*** Records shown Section Begins ***

(** C5. After a tab is created for session s1 and the registry is cleaned
    up, a state the operations reach, the session key s1 still resolves to
    the identifier of the tab while the tab map holds no such tab. *)
Theorem cleanup_leaves_dangling_session :
  reachable world_after_cleanup /\
  get_active_tab_for_session "s1" (manager world_after_cleanup)
    = Some "tab-1" /\
  PyDict.get "tab-1" (tabs (manager world_after_cleanup)) = None /\
  ~ sessions_resolve (manager world_after_cleanup).
Proof.
  split; [|split; [reflexivity|split; [reflexivity|]]].
  - exists [OpCreateTab "alice" "s1" "https://example.com" env_ok;
            OpCleanup (fun _ => Returns tt) (Returns tt)].
    reflexivity.
  - intros Hinv. destruct (Hinv "s1" "tab-1" eq_refl) as [tab Htab].
    discriminate Htab.
Qed.

(** ** Cleanup *)

(** [cleanup] never raises; it empties the tab map, forgets the browser
    context, and leaves the session map as it was. *)
Lemma cleanup_returns close aexit w :
  exists w',
    cleanup close aexit w = (Ok tt, w') /\
    tabs (manager w') = PyDict.empty /\
    camoufox_ctx (manager w') = None /\
    session_tabs (manager w') = session_tabs (manager w).
Proof.
  destruct (cleanup_eq close aexit w) as [called ->].
  eexists. split; [done|]. by destruct (camoufox_ctx (manager w)).
Qed.

(** A second [cleanup] does not raise either and leaves the manager as the
    first left it. *)
Lemma cleanup_idempotent close1 aexit1 close2 aexit2 w :
  exists w1 w2,
    cleanup close1 aexit1 w = (Ok tt, w1) /\
    cleanup close2 aexit2 w1 = (Ok tt, w2) /\
    manager w2 = manager w1.
Proof.
  destruct (cleanup_eq close1 aexit1 w) as [called1 H1].
  destruct (cleanup close1 aexit1 w) as [r1 w1]. injection H1 as -> ->.
  destruct (cleanup_eq close2 aexit2
              (mkWorld
                 (match camoufox_ctx (manager w) with
                  | Some _ =>
                      mkManager None None PyDict.empty (session_tabs (manager w))
                  | None =>
                      mkManager (browser (manager w)) None PyDict.empty
                                (session_tabs (manager w))
                  end) (calls w ++ called1))) as [called2 H2].
  eexists _, _. split; [done|]. split; [exact H2|]. simpl.
  by destruct (camoufox_ctx (manager w)).
Qed.

(** C6. Two cleanups in a row after a tab was created for session s1 both
    return and leave the tab map empty, and the second changes nothing;
    but the session map keeps its entry, so the registry is not empty
    after either. *)
Theorem cleanup_keeps_session_map :
  cleanup (fun _ => Returns tt) (Returns tt) world_one_tab
    = (Ok tt, world_after_cleanup) /\
  cleanup (fun _ => Raises "closed") (Raises "gone") world_after_cleanup
    = (Ok tt, world_after_two_cleanups) /\
  tabs (manager world_after_cleanup) = PyDict.empty /\
  manager world_after_two_cleanups = manager world_after_cleanup /\
  session_tabs (manager world_after_cleanup) = [("s1", "tab-1")] /\
  ~ registry_empty (manager world_after_cleanup) /\
  ~ registry_empty (manager world_after_two_cleanups).
Proof.
  repeat split; try reflexivity; intros H; discriminate H.
Qed.

(** * Further properties of the projector *)

Lemma eref_inj a b : eref a = eref b -> a = b.
Proof.
  unfold eref. simpl. intros [= H]. by apply (inj (pretty (A:=nat))).
Qed.

Lemma eref_in_erefs j a k : eref j ∈ erefs a k <-> a < j <= a + k.
Proof.
  unfold erefs. rewrite list_elem_of_fmap. split.
  - intros (i & Heq & Hi). apply eref_inj in Heq as ->.
    apply elem_of_seq in Hi. lia.
  - intros Hj. exists j. split; [done|]. apply elem_of_seq. lia.
Qed.

Lemma set_fresh {V} (k : string) (v : V) (d : PyDict.dict V) :
  k ∉ PyDict.keys d -> PyDict.set k v d = d ++ [(k, v)].
Proof.
  induction d as [|[k' v'] d IH]; simpl; intros Hk; [done|].
  apply not_elem_of_cons in Hk as [Hne Hk].
  destruct (String.eqb k k') eqn:E.
  - apply String.eqb_eq in E. done.
  - by rewrite IH.
Qed.

Lemma entries_from_app c l1 l2 :
  entries_from c (l1 ++ l2)
  = entries_from c l1 ++ entries_from (c + List.length l1) l2.
Proof.
  revert c. induction l1 as [|i l1 IH]; intros c; simpl.
  - by rewrite Nat.add_0_r.
  - rewrite IH. do 3 f_equal. lia.
Qed.

Lemma keys_entries_from c l :
  PyDict.keys (entries_from c l) = erefs c (List.length l).
Proof.
  revert c. induction l as [|i l IH]; intros c; [done|].
  change (eref (S c) :: PyDict.keys (entries_from (S c) l)
          = eref (S c) :: erefs (S c) (List.length l)).
  by rewrite IH.
Qed.
(** C2, as the code has it.  The classification of a chunk is decided
    on the accumulated buffer, in a fixed order: a completion marker
    ([Task completed] or [Done]) gives a result with [isComplete] true;
    otherwise an error marker ([Error:] or [Failed]) gives an error;
    otherwise a trailing question mark or [Please provide] gives a
    prompt; otherwise the chunk is raw.  For a fresh parser fed a
    sequence of chunks, and the classification of the last one: when the
    concatenation contains [Task completed] it is a result with
    [isComplete] true; when it contains [Error: disk full] and no
    completion marker it is an error whose message is the text the
    pattern extracts from the concatenation, and that text is
    [disk full] when this occurrence of [Error:] is the first one and
    [Error: disk full] is followed by a line feed or by the end of the
    buffer. *)
Theorem heuristic_parser_classification :
  (∀ p output,
     let b := buffer p ++ output in
     let o := snd (parse p output) in
     buffer (fst (parse p output)) = b
     ∧ (completion_marker b = true →
        type o = Result ∧ isComplete o = Some true ∧ content o = JStr b)
     ∧ (completion_marker b = false → error_marker b = true →
        type o = Error ∧ isComplete o = None
        ∧ error o = Some (JStr (extractError b)))
     ∧ (completion_marker b = false → error_marker b = false →
        prompt_phrasing b = true → type o = Prompt ∧ isComplete o = None)
     ∧ (completion_marker b = false → error_marker b = false →
        prompt_phrasing b = false →
        type o = Raw ∧ isComplete o = None ∧ content o = JStr output))
  ∧ (∀ chunks o,
       last (snd (feed new chunks)) = Some o →
       let b := concat chunks in
       (includes b (js "Task completed") = true →
        type o = Result ∧ isComplete o = Some true)
       ∧ (includes b (js "Error: disk full") = true →
          completion_marker b = false →
          type o = Error
          ∧ error o = Some (JStr (extractError b))
          ∧ ∀ pre post,
              b = pre ++ js "Error: disk full" ++ post →
              indexOf b (js "Error:") = Some (length pre) →
              post = [] ∨ head post = Some 10 →
              error o = Some (JStr (js "disk full")))).
Proof.
  split.
  - intros p output. cbv zeta. split; [apply parse_buffer |].
    apply parse_precedence.
  - intros chunks o Hlast. cbv zeta.
    destruct (feed_last _ _ _ Hlast) as (p & c & -> & Hb).
    cbn [buffer new app] in Hb.
    destruct (parse_precedence p c) as (Hres & Herr & _).
    rewrite Hb in Hres, Herr. split.
    + intros Hin. destruct Hres as (? & ? & _); [| done].
      unfold completion_marker. by rewrite Hin.
    + intros Hin Hnc.
      assert (Hem : error_marker (concat chunks) = true).
      { unfold error_marker.
        change (js "Error: disk full") with (js "Error:" ++ js " disk full")
          in Hin.
        by rewrite (includes_prefix _ _ _ Hin). }
      destruct (Herr Hnc Hem) as (Hty & _ & Hmsg).
      split; [done |]. split; [done |].
      intros pre post Hsplit Hidx Hpost. rewrite Hmsg.
      unfold extractError. rewrite Hsplit in Hidx |- *.
      by rewrite (errorMatch_first pre _ _ Hidx
                    (match_here_disk_full post Hpost)).
Qed.
(** * Spend Growth Management (SGM) engine: a shallow embedding

    This development embeds the decision engine of [sgm_simulator.py]
    (the classes [SGMRule], [ManualAllowance], [WalletConfig],
    [ReservedVolumesConfig], [DayResult] and the static methods of
    [SGMEngine]) and proves properties of it.

    Number model.  Python [float] values are idealised as exact rationals
    ([Q]); rounding, infinities and NaN are outside the model.  Equalities
    between amounts are therefore stated with [==] ([Qeq]).  Python [int]
    values (day indices, weekdays, offsets) are unbounded and are modelled
    by [Z]; [len] of a list is a [nat].  The only operation of the engine
    that leaves the rationals is the float power [x ** y]; it is a
    parameter ([fpow]) of the section that holds the engine.  ([x ** y] has
    no real value for a negative base: a rule with a growth percentage
    below -100, which only a bypassed validation lets through, is outside
    the model.)

    Module [B64] embeds the same engine on binary64 floats.  It is used to
    evaluate the code on concrete inputs where rounding decides, as in the
    cumulative reserved usage, which can exceed the monthly volume by one
    unit in the last place. *)

From Stdlib Require Import String ZArith QArith Qminmax List Bool Lia Lqa.
From Stdlib Require PrimFloat.
Import ListNotations.

Local Open Scope Q_scope.

(** ** Python built-ins used by the engine *)

Module Py.

(** [a < b] on floats. *)
Definition Qlt_bool (a b : Q) : bool := negb (Qle_bool b a).

(** [max(a, b)]: the first argument is kept unless the second is strictly
    greater. *)
Definition max2 (a b : Q) : Q := Qmax a b.

(** [max(a, b, c)]: a left-to-right scan keeping the first maximum. *)
Definition max3 (a b c : Q) : Q := Qmax (Qmax a b) c.

(** [min(a, b)]: the first argument is kept unless the second is strictly
    smaller. *)
Definition min2 (a b : Q) : Q := Qmin a b.

(** [sum(l)]: left-to-right accumulation from [0]. *)
Definition sum (l : list Q) : Q := fold_left Qplus l 0.

(** [l[-n:]] for a positive [n]: the last [n] items, or all of [l] when it
    has fewer. *)
Definition last_n (n : nat) (l : list Q) : list Q :=
  skipn (List.length l - n) l.

(** Truthiness of an [Optional[float]]: [None] and [0.0] are false. *)
Definition truthy (o : option Q) : bool :=
  match o with
  | None => false
  | Some k => negb (Qeq_bool k 0)
  end.

End Py.

(** ** Core domain models *)

(** The [ValueError]s raised by [SGMRule.__post_init__], one per [raise]. *)
Inductive ValueError : Type :=
| GrowthPercentageOutOfBounds (got : Q)
| MinGrowthDollarsTooLow (got : Q)
| WeeklyRecalcDayOutOfRange (got : Z).

Inductive result (A : Type) : Type :=
| Ok (a : A)
| Raise (e : ValueError).
Arguments Ok {A} a.
Arguments Raise {A} e.
(** * CallbackNotifier: the camera HAL callback mediator of the emulator

    A shallow embedding of
    [tools/emulator/system/camera/CallbackNotifier.cpp] and the properties
    of its message mask, its frame-rate gate and its frame dispatcher.

    Conventions of the embedding.
    - Fixed-width integers are [Z]; the places where the C++ arithmetic
      leaves the mathematical one are written out ([Int.sub64],
      [Int.not32], [Int.to_int]).
    - Pointers, function pointers included, are addresses in [Z]; [NULL]
      is [0].
    - The object is a record with the fields of the class, in the order of
      the constructor's initialiser list.  Member functions are
      computations of the monad [M]: they read and assign the fields of
      [this], append to the log of calls made into the consumer, and may
      stop in a fault (integer division by zero, a call through a null
      function pointer, a copy past the end of a buffer).  The machine at
      the point of the fault is kept, so that what was assigned before it
      stays visible.
    - [Mutex::Autolock] is not modelled: the embedding is sequential, every
      member function runs to its end before the next one starts.
    - [LOGV]/[LOGE] are diagnostics and the member functions do not thread
      them.  The translation of a message set into names,
      [GetMessageStrings], and the lines [PrintMessages] logs are modelled
      on their own, as functions. *)

From Stdlib Require Import ZArith List Bool Lia String.
From Stdlib Require Import Strings.Byte.
Import ListNotations.
Local Open Scope Z_scope.

(** ** Machine integers *)

Module Int.

Definition in_uint32 (z : Z) : Prop := 0 <= z < 2 ^ 32.
Definition in_int32 (z : Z) : Prop := - 2 ^ 31 <= z < 2 ^ 31.
Definition in_int64 (z : Z) : Prop := - 2 ^ 63 <= z < 2 ^ 63.

(** Two's complement reduction to [w] bits, signed. *)
Definition wrap_signed (w z : Z) : Z :=
  (z + 2 ^ (w - 1)) mod 2 ^ w - 2 ^ (w - 1).

(** [a - b] on [int64_t] (nsecs_t). *)
Definition sub64 (a b : Z) : Z := wrap_signed 64 (a - b).

(** [~x] on [uint32_t]. *)
Definition not32 (x : Z) : Z := Z.land (Z.lnot x) (Z.ones 32).

(** Conversion of a [uint32_t] value to [int]. *)
Definition to_int (x : Z) : Z := wrap_signed 32 x.

End Int.

(** ** Types of the camera HAL *)

Definition pointer := Z.
Definition NULL : pointer := 0.

Definition nsecs_t := Z.
Definition uint32_t := Z.

Definition camera_notify_callback := pointer.
Definition camera_data_callback := pointer.
Definition camera_data_timestamp_callback := pointer.
Definition camera_request_memory := pointer.

(** utils/Errors.h: the status codes this class returns, and the one for a
    bad argument. *)
Inductive status_t : Set := NO_ERROR | BAD_VALUE | INVALID_OPERATION.

(** [camera_memory_t]: [data] is [None] for a null backing store. *)
Record camera_memory_t : Set := mk_camera_memory {
  data : option (list byte);
  size : Z;
  handle : pointer
}.

Definition with_data (m : camera_memory_t) (d : list byte) : camera_memory_t :=
  {| data := Some d; size := size m; handle := handle m |}.

(** The part of [EmulatedCameraDevice] the notifier reads. *)
Record EmulatedCameraDevice : Set := mk_camera_device {
  mFrameBufferSize : Z
}.

Definition getFrameBufferSize (dev : EmulatedCameraDevice) : Z :=
  mFrameBufferSize dev.

(** String representation of camera messages, bit 0 first. *)
Definition lCameraMessages : list string :=
  [ "CAMERA_MSG_ERROR";
    "CAMERA_MSG_SHUTTER";
    "CAMERA_MSG_FOCUS";
    "CAMERA_MSG_ZOOM";
    "CAMERA_MSG_PREVIEW_FRAME";
    "CAMERA_MSG_VIDEO_FRAME";
    "CAMERA_MSG_POSTVIEW_FRAME";
    "CAMERA_MSG_RAW_IMAGE";
    "CAMERA_MSG_COMPRESSED_IMAGE";
    "CAMERA_MSG_RAW_IMAGE_NOTIFY";
    "CAMERA_MSG_PREVIEW_METADATA" ]%string.

Definition lCameraMessagesNum : Z := Z.of_nat (List.length lCameraMessages).

(** Modelled from the spec: the value of the constant
    [CAMERA_MSG_VIDEO_FRAME], declared in a header outside this file.  The
    message kinds are one bit each in the fixed order error, shutter, focus,
    zoom, preview-frame, video-frame, ...; the video frame is bit 5, which is
    also its index in [lCameraMessages]. *)
Definition CAMERA_MSG_VIDEO_FRAME : Z := Z.shiftl 1 5.

(** ** The object *)

Record CallbackNotifier : Set := mkCallbackNotifier {
  mNotifyCB : camera_notify_callback;
  mDataCB : camera_data_callback;
  mDataCBTimestamp : camera_data_timestamp_callback;
  mGetMemoryCB : camera_request_memory;
  mCBOpaque : pointer;
  mLastFrameTimestamp : nsecs_t;
  mFrameRefreshFreq : nsecs_t;
  mMessageEnabler : uint32_t;
  mVideoRecEnabled : bool
}.

Definition set_mNotifyCB (v : camera_notify_callback) (o : CallbackNotifier) :=
  mkCallbackNotifier v (mDataCB o) (mDataCBTimestamp o) (mGetMemoryCB o)
    (mCBOpaque o) (mLastFrameTimestamp o) (mFrameRefreshFreq o)
    (mMessageEnabler o) (mVideoRecEnabled o).

Definition set_mDataCB (v : camera_data_callback) (o : CallbackNotifier) :=
  mkCallbackNotifier (mNotifyCB o) v (mDataCBTimestamp o) (mGetMemoryCB o)
    (mCBOpaque o) (mLastFrameTimestamp o) (mFrameRefreshFreq o)
    (mMessageEnabler o) (mVideoRecEnabled o).

Definition set_mDataCBTimestamp (v : camera_data_timestamp_callback)
    (o : CallbackNotifier) :=
  mkCallbackNotifier (mNotifyCB o) (mDataCB o) v (mGetMemoryCB o)
    (mCBOpaque o) (mLastFrameTimestamp o) (mFrameRefreshFreq o)
    (mMessageEnabler o) (mVideoRecEnabled o).

Definition set_mGetMemoryCB (v : camera_request_memory) (o : CallbackNotifier) :=
  mkCallbackNotifier (mNotifyCB o) (mDataCB o) (mDataCBTimestamp o) v
    (mCBOpaque o) (mLastFrameTimestamp o) (mFrameRefreshFreq o)
    (mMessageEnabler o) (mVideoRecEnabled o).

Definition set_mCBOpaque (v : pointer) (o : CallbackNotifier) :=
  mkCallbackNotifier (mNotifyCB o) (mDataCB o) (mDataCBTimestamp o)
    (mGetMemoryCB o) v (mLastFrameTimestamp o) (mFrameRefreshFreq o)
    (mMessageEnabler o) (mVideoRecEnabled o).

Definition set_mLastFrameTimestamp (v : nsecs_t) (o : CallbackNotifier) :=
  mkCallbackNotifier (mNotifyCB o) (mDataCB o) (mDataCBTimestamp o)
    (mGetMemoryCB o) (mCBOpaque o) v (mFrameRefreshFreq o)
    (mMessageEnabler o) (mVideoRecEnabled o).

Definition set_mFrameRefreshFreq (v : nsecs_t) (o : CallbackNotifier) :=
  mkCallbackNotifier (mNotifyCB o) (mDataCB o) (mDataCBTimestamp o)
    (mGetMemoryCB o) (mCBOpaque o) (mLastFrameTimestamp o) v
    (mMessageEnabler o) (mVideoRecEnabled o).

Definition set_mMessageEnabler (v : uint32_t) (o : CallbackNotifier) :=
  mkCallbackNotifier (mNotifyCB o) (mDataCB o) (mDataCBTimestamp o)
    (mGetMemoryCB o) (mCBOpaque o) (mLastFrameTimestamp o)
    (mFrameRefreshFreq o) v (mVideoRecEnabled o).

Definition set_mVideoRecEnabled (v : bool) (o : CallbackNotifier) :=
  mkCallbackNotifier (mNotifyCB o) (mDataCB o) (mDataCBTimestamp o)
    (mGetMemoryCB o) (mCBOpaque o) (mLastFrameTimestamp o)
    (mFrameRefreshFreq o) (mMessageEnabler o) v.

(** ** Calls into the consumer *)

(** One entry of the log per call made through a registered function
    pointer, with the arguments passed. *)
Inductive call : Set :=
| GetMemory (fn : camera_request_memory)
    (fd buf_size num_bufs : Z) (user : pointer)
| DataTimestamp (fn : camera_data_timestamp_callback)
    (timestamp : nsecs_t) (msg_type : Z) (mem : camera_memory_t)
    (index : Z) (user : pointer).
Lemma ungen_maps cs1 cs2 :
  map ungen cs1 = map ungen cs2 ↔
  map links cs1 = map links cs2 ∧ map data cs1 = map data cs2 ∧
  map grad cs1 = map grad cs2.
Proof.
  split.
  - intros Heq.
    assert (∀ {B} (π : Value → B), (∀ v, π (ungen v) = π v) → map π cs1 = map π cs2) as H.
    { intros B π Hπ.
      rewrite <- (map_ext (λ v, π (ungen v)) π Hπ cs1), <- (map_ext (λ v, π (ungen v)) π Hπ cs2).
      rewrite <- !(map_map ungen π). by rewrite Heq. }
    split_and!; by apply H.
  - intros (Hl & Hd & Hg). change (ungen <$> cs1 = ungen <$> cs2).
    apply list_eq. intros i. rewrite !list_lookup_fmap.
    pose proof (map_lookup_eq links _ _ i Hl) as Hl'.
    pose proof (map_lookup_eq data _ _ i Hd) as Hd'.
    pose proof (map_lookup_eq grad _ _ i Hg) as Hg'.
    destruct (cs1 !! i) as [v1|], (cs2 !! i) as [v2|]; cbn in *; try done.
    f_equal. apply ungen_fields. split_and!; congruence.
Qed.

Lemma gradf_eq_map cs1 cs2 :
  length cs1 = length cs2 → (∀ n, gradf cs1 n = gradf cs2 n) →
  map grad cs1 = map grad cs2.
Proof.
  intros Hlen Hg. change (grad <$> cs1 = grad <$> cs2).
  apply list_eq. intros i. rewrite !list_lookup_fmap.
  specialize (Hg i). unfold gradf in Hg.
  destruct (cs1 !! i) as [v1|] eqn:H1, (cs2 !! i) as [v2|] eqn:H2; cbn; try congruence.
  - apply lookup_lt_Some in H1. apply lookup_ge_None in H2. lia.
  - apply lookup_lt_Some in H2. apply lookup_ge_None in H1. lia.
Qed.

Lemma backward_out_of_range root s :
  length (cells s) ≤ root → backward root s = Stop TypeError.
Proof.
  intros Hge. unfold backward, backward_topo, bind, next_gen, store_size.
  cbn [cells module_gen]. rewrite buildTopo_S.
  unfold bind, get. cbn [cells].
  by rewrite (proj2 (lookup_ge_None _ _)) by lia.
Qed.

Lemma oblivious_backward root : oblivious (backward root).
Proof.
  intros s1 s2 Hs. pose proof (sim_length _ _ Hs) as Hlen.
  destruct Hs as (Hw1 & Hw2 & Heq).
  apply ungen_maps in Heq as (Hl & Hd & Hg).
  destruct (decide (root < length (cells s1))) as [Hlt|Hge].
  - destruct (backward_general s1 root Hw1 Hlt)
      as (c1 & topo1 & cs1' & _ & Hb1 & Hnd1 & Hcov1 & Hin1 & Hout1 & Hl1 & Hd1 & Hwf1).
    destruct (backward_general s2 root Hw2 ltac:(lia))
      as (c2 & topo2 & cs2' & _ & Hb2 & Hnd2 & Hcov2 & Hin2 & Hout2 & Hl2 & Hd2 & Hwf2).
    rewrite Hb1, Hb2. cbn. split; [done|]. split_and!; [done..|]. cbn [cells].
    assert (∀ n, reach (cells s1) root n ↔ reach (cells s2) root n) as Hreach.
    { intros n. split; by apply reach_links. }
    assert (topo1 ≡ₚ topo2) as Hperm.
    { apply NoDup_Permutation; [done..|]. intros n. by rewrite Hcov1, Hcov2. }
    apply ungen_maps. split_and!; [congruence..|].
    apply gradf_eq_map.
    { rewrite <- (length_map links cs1'), <- (length_map links cs2'), Hl1, Hl2, !length_map.
      done. }
    intros n. destruct (decide (n ∈ topo1)) as [Hn|Hn].
    + rewrite Hin1 by done. rewrite Hin2 by (by rewrite <- Hperm).
      rewrite <- (Rsum_Permutation _ _ (fmap_Permutation _ _ _ Hperm)).
      apply Rsum_map_ext. intros k _.
      rewrite (partial_links _ _ n k Hl), (gradf_map _ _ k Hg). done.
    + rewrite Hout1 by (by rewrite <- Hcov1).
      rewrite Hout2 by (by rewrite <- Hcov2, <- Hperm).
      by apply gradf_map.
  - rewrite !backward_out_of_range by lia. done.
Qed.
(** * Mate assemblies: a shallow embedding of [massembly.py]

    The class [MAssembly] of [jupyter_cadquery/mate_assembly/massembly.py]
    is a tree of named parts.  Every node carries a geometry object, a pose
    relative to its parent, its children, a registry of named mates, the
    list of mate names declared on it, an optional origin mate and the
    one-shot [relocated] flag.

    The geometry kernel (poses, shapes, workplanes) and the class [Mate]
    are consumed through a handful of operations only; they are the fields
    of the class [Kernel].  A Python reference to a node is a path of child
    indices relative to the receiver of the method; in-place mutation of a
    node is an update of the receiver at such a path.  A method returns the
    receiver after the call, the lines it printed, and its value or the
    exception it raised. *)

From stdpp Require Import base option list strings pretty.
From Stdlib Require Import Ascii String ZArith Lia.

Local Open Scope string_scope.
Local Open Scope list_scope.

(** ** Python string primitives used by the source *)

(** [s.split(sep)] for a separator of one character: the pieces between the
    occurrences of [sep]; the result is never empty. *)
Fixpoint split (sep : ascii) (s : string) : list string :=
  match s with
  | EmptyString => [EmptyString]
  | String c s' =>
      if Ascii.eqb c sep then EmptyString :: split sep s'
      else match split sep s' with
           | piece :: pieces => String c piece :: pieces
           | [] => [String c EmptyString]
           end
  end.

(** [sep.join(l)]. *)
Fixpoint join (sep : string) (l : list string) : string :=
  match l with
  | [] => EmptyString
  | [piece] => piece
  | piece :: rest => piece ++ sep ++ join sep rest
  end.

(** The path separator of selectors. *)
Definition gt : ascii := ">"%char.

(** [c in s]. *)
Fixpoint has_char (c : ascii) (s : string) : bool :=
  match s with
  | EmptyString => false
  | String c' s' => Ascii.eqb c' c || has_char c s'
  end.
(** * workflows-go: a shallow embedding of the event-driven workflow engine

    The Go package [workflowsgo] (src/main.go) defines events, a context
    and a workflow whose [Run] method dispatches step functions until an
    event names the reserved step ["end"].

    Modelling choices, all taken from the Go source:

    - a Go [map] is a reference: two variables may denote the same map
      object, and the zero value of a map type is the nil map, which reads
      as empty and panics on assignment.  The maps of a context are
      therefore references ([mapref]) into a heap of map objects;
    - an event is never written by the package after its construction, so
      its payload is kept by value (a nil payload reads as the empty map);
    - [any] is a small universe of dynamically typed values;
    - a step function is a Go closure with arbitrary effects on the
      context: it is a total function on the event, the context fields and
      the heap of map objects;
    - the three callbacks of [Run] are observers: closures over variables
      of their own (the test suite appends to slices), so each is a
      function on an observer state that [Run] threads through;
    - [Run] is an unbounded [for] loop: the embedding takes a fuel argument
      and answers [None] when the fuel does not suffice. *)

From Stdlib Require Import Strings.Ascii.
From stdpp Require Import gmap strings list fin_maps functions.

Open Scope string_scope.
Open Scope nat_scope.

(** ** Values *)

(** Go's [any]: the nil interface value or a boxed value of a concrete type. *)
Inductive any : Type :=
| AnyNil
| AnyString (s : string)
| AnyInt (n : Z)
| AnyBool (b : bool).

(** Go's [error]: [None] is the nil error, [Some msg] is [errors.New(msg)]. *)
Definition error : Type := option string.

Definition errors_New (msg : string) : error := Some msg.

(** ** Events *)

(** [type BaseEvent struct { NextStep string; Data map[string]string }] *)
Record BaseEvent : Type := mkBaseEvent {
  NextStep : string;
  Data : gmap string string
}.

(** [func (ev *BaseEvent) Get(key string) (val any, success bool)]:
    [val, success = ev.Data[key]].  For a missing key the comma-ok form
    yields the zero value of the element type, the empty string, which the
    assignment boxes into [any]. *)
Definition Get (ev : BaseEvent) (key : string) : any * bool :=
  match Data ev !! key with
  | Some v => (AnyString v, true)
  | None => (AnyString "", false)
  end.

(** [func NewBaseEvent(followingStep string, data map[string]string) *BaseEvent] *)
Definition NewBaseEvent (followingStep : string) (data : gmap string string) : BaseEvent :=
  {| Data := data; NextStep := followingStep |}.

(** ** Map objects and the context *)

(** A map variable holds [None], the nil map, or the address of a map
    object.  Every address denotes one map object; [heap] gives its
    current contents. *)
Abbreviation loc := positive (only parsing).
Abbreviation mapref := (option loc) (only parsing).
Abbreviation heap := (loc → gmap string any) (only parsing).

(** Reading through a map variable: the nil map reads as the empty map. *)
Definition deref (h : heap) (m : mapref) : gmap string any :=
  match m with
  | None => ∅
  | Some l => h l
  end.

(** A Go call either returns or panics. *)
Inductive outcome (A : Type) : Type :=
| Returns (a : A)
| Panics (msg : string).
Arguments Returns {A} a.
Arguments Panics {A} msg.

(** [type BaseContext struct { Store map[string]any; State map[string]any }] *)
Record BaseContext : Type := mkBaseContext {
  Store : mapref;
  State : mapref
}.

(** [func NewBaseContext(store, state map[string]any) *BaseContext] *)
Definition NewBaseContext (store state : mapref) : BaseContext :=
  {| Store := store; State := state |}.

(** [func (ctx *BaseContext) StoreValue(key string, val any)]:
    [ctx.Store[key] = val].  The assignment writes the map object behind
    [ctx.Store]; on the nil map it panics. *)
Definition StoreValue (ctx : BaseContext) (key : string) (val : any) (h : heap)
  : outcome heap :=
  match Store ctx with
  | None => Panics "assignment to entry in nil map"
  | Some l => Returns (<[l := <[key := val]> (h l)]> h)
  end.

*** Records shown Section Ends ***

Across the material, how many lines contain the word "assignment"? Only the number is wanted.

* [Task response]:
4